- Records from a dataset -
- - -

(* ===== verification/AudioTheory.v ===== *)
(** * What the viewer's sound guarantees

    The theorems about ViewerAudio.v: what the backlog loses, what the callback of
    the device plays, that samples are played in order and frames stay whole. *)

From S2P Require Import Prelude ViewerPlayback ViewerAudio.

(** ** The backlog *)

Lemma drop_oldest_spec k l : (k <= length (filter is_audio_frame l))%nat ->
  filter is_audio_frame (drop_oldest k l) = drop k (filter is_audio_frame l) /\
  filter (fun m => negb (is_audio_frame m)) (drop_oldest k l) = filter (fun m => negb (is_audio_frame m)) l /\
  drop_oldest k l `sublist_of` l /\ (length (drop_oldest k l) + k = length l)%nat.
Proof.
  revert k; induction l as [|m l IH]; intros k Hk; [destruct k; [done|cbn in Hk; lia]|].
  rewrite !filter_cons in *; destruct (is_audio_frame m) eqn:E, k as [|k]; cbn [drop_oldest negb] in *; rewrite ?E, ?filter_cons, ?E in *;
    cbn [negb] in *; rewrite ?decide_True, ?decide_False in * by (done || by intros []).
  - destruct (IH 0%nat) as (H1 & H2 & H3 & H4); [lia|]; rewrite ?drop_0 in *; cbn; split_and!; [by f_equal|done|by constructor|lia].
  - cbn in Hk; destruct (IH k) as (H1 & H2 & H3 & H4); [lia|]; cbn; split_and!; [done|done|by constructor|lia].
  - destruct (IH 0%nat) as (H1 & H2 & H3 & H4); [lia|]; rewrite ?drop_0 in *; cbn; split_and!; [done|by f_equal|by constructor|lia].
  - destruct (IH (S k) Hk) as (H1 & H2 & H3 & H4); cbn; split_and!; [done|by f_equal|by constructor|lia].
Qed.

(** Of what has piled up the oldest frames go, no more of them than exceed the
    limit; every other message, a change of the format among them, keeps its place. *)
Theorem backlog_loses_oldest_frames batch n :
  let '(kept, dropped) := trim_audio_backlog batch n in
  kept `sublist_of` batch /\ (length kept + dropped = length batch)%nat /\
  filter is_audio_frame kept = drop dropped (filter is_audio_frame batch) /\
  filter (fun m => negb (is_audio_frame m)) kept = filter (fun m => negb (is_audio_frame m)) batch /\
  length (filter is_audio_frame kept) = Nat.min n (length (filter is_audio_frame batch)).
Proof.
  unfold trim_audio_backlog; destruct (drop_oldest_spec (length (filter is_audio_frame batch) - n) batch) as (H1 & H2 & H3 & H4); [lia|].
  split_and!; try done; rewrite H1, length_drop; lia.
Qed.

Section Theory.
Context {A : Type} (silence : A) `{RingBuffer A}.

(** ** The callback *)

Lemma samples_to_play_cases queued requested g :
  samples_to_play queued requested g = (0%nat, g) /\ primed g = false /\ (queued < Nat.max (prebuffer g) requested)%nat \/
  samples_to_play queued requested g = (requested, g <| primed := true |>) /\ (requested <= queued)%nat \/
  samples_to_play queued requested g = (queued, g <| primed := false |>) /\ primed g = true /\ (queued < requested)%nat.
Proof.
  unfold samples_to_play; destruct (primed g) eqn:Ep; cbn [negb andb].
  - right; destruct (Nat.ltb_spec queued requested); [right|left]; (split; [f_equal; lia|done]).
  - destruct (Nat.ltb_spec queued (Nat.max (prebuffer g) requested)); [by left|]; right; left.
    rewrite (proj2 (Nat.ltb_ge queued requested)) by lia; split; [f_equal; lia|lia].
Qed.

(** The callback always fills what the device asks for, and does not wait: it plays
    the samples asked for; or, run dry, what is left and then silence; or silence,
    until the prebuffer and what is asked for have come in. *)
Theorem callback_never_starves requested g r :
  let '(out, g', r') := callback silence requested g r in
  length out = requested /\ prebuffer g' = prebuffer g /\ ring_capacity r' = ring_capacity r /\
  ((out = repeat silence requested /\ occupied r' = occupied r /\ g' = g /\ primed g = false /\
      (length (occupied r) < Nat.max (prebuffer g) requested)%nat) \/
   (out = take requested (occupied r) /\ occupied r' = drop requested (occupied r) /\ primed g' = true /\ (requested <= length (occupied r))%nat) \/
   (out = occupied r ++ repeat silence (requested - length (occupied r)) /\ occupied r' = [] /\ primed g' = false /\ primed g = true)).
Proof.
  unfold callback; set (o := length (occupied r)).
  destruct (samples_to_play_cases o requested g) as [(-> & Hp & Hq)|[(-> & Hq)|(-> & Hp & Hq)]].
  - cbn; rewrite Nat.sub_0_r, repeat_length; split_and!; try done; left; done.
  - pose proof (pop_slice_spec requested r) as [H1 H2]; pose proof (capacity_pop requested r) as H3.
    destruct (Nat.ltb_spec 0 requested) as [Hr|Hr]; [|replace requested with 0%nat by lia].
    + destruct (pop_slice requested r) as [l r']; cbn in *; subst l; rewrite Nat.sub_diag, app_nil_r; cbn.
      split_and!; [rewrite length_take; fold o; lia|done|done|]; right; left; split_and!; done.
    + cbn; split_and!; try done; right; left; split_and!; try done; lia.
  - pose proof (pop_slice_spec o r) as [H1 H2]; pose proof (capacity_pop o r) as H3.
    destruct (Nat.ltb_spec 0 o) as [Hr|Hr].
    + destruct (pop_slice o r) as [l r']; cbn in *; subst l; rewrite (take_ge (occupied r)) by (fold o; lia).
      split_and!; [rewrite length_app, repeat_length; fold o; lia|done|done|]; right; right; split_and!; try done.
      rewrite H2; apply drop_ge; fold o; lia.
    + assert (Ho : occupied r = []) by (apply nil_length_inv; fold o; lia); unfold o in *; rewrite Ho in *; cbn.
      rewrite repeat_length; split_and!; try done; [lia|]; right; right; done.
Qed.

- - -

- Goal of the exercise -
Scan the entries above for the string "device", and copy every line where it turns up.

- Output of the task -
    the device plays, that samples are played in order and frames stay whole. *)
(** The callback always fills what the device asks for, and does not wait: it plays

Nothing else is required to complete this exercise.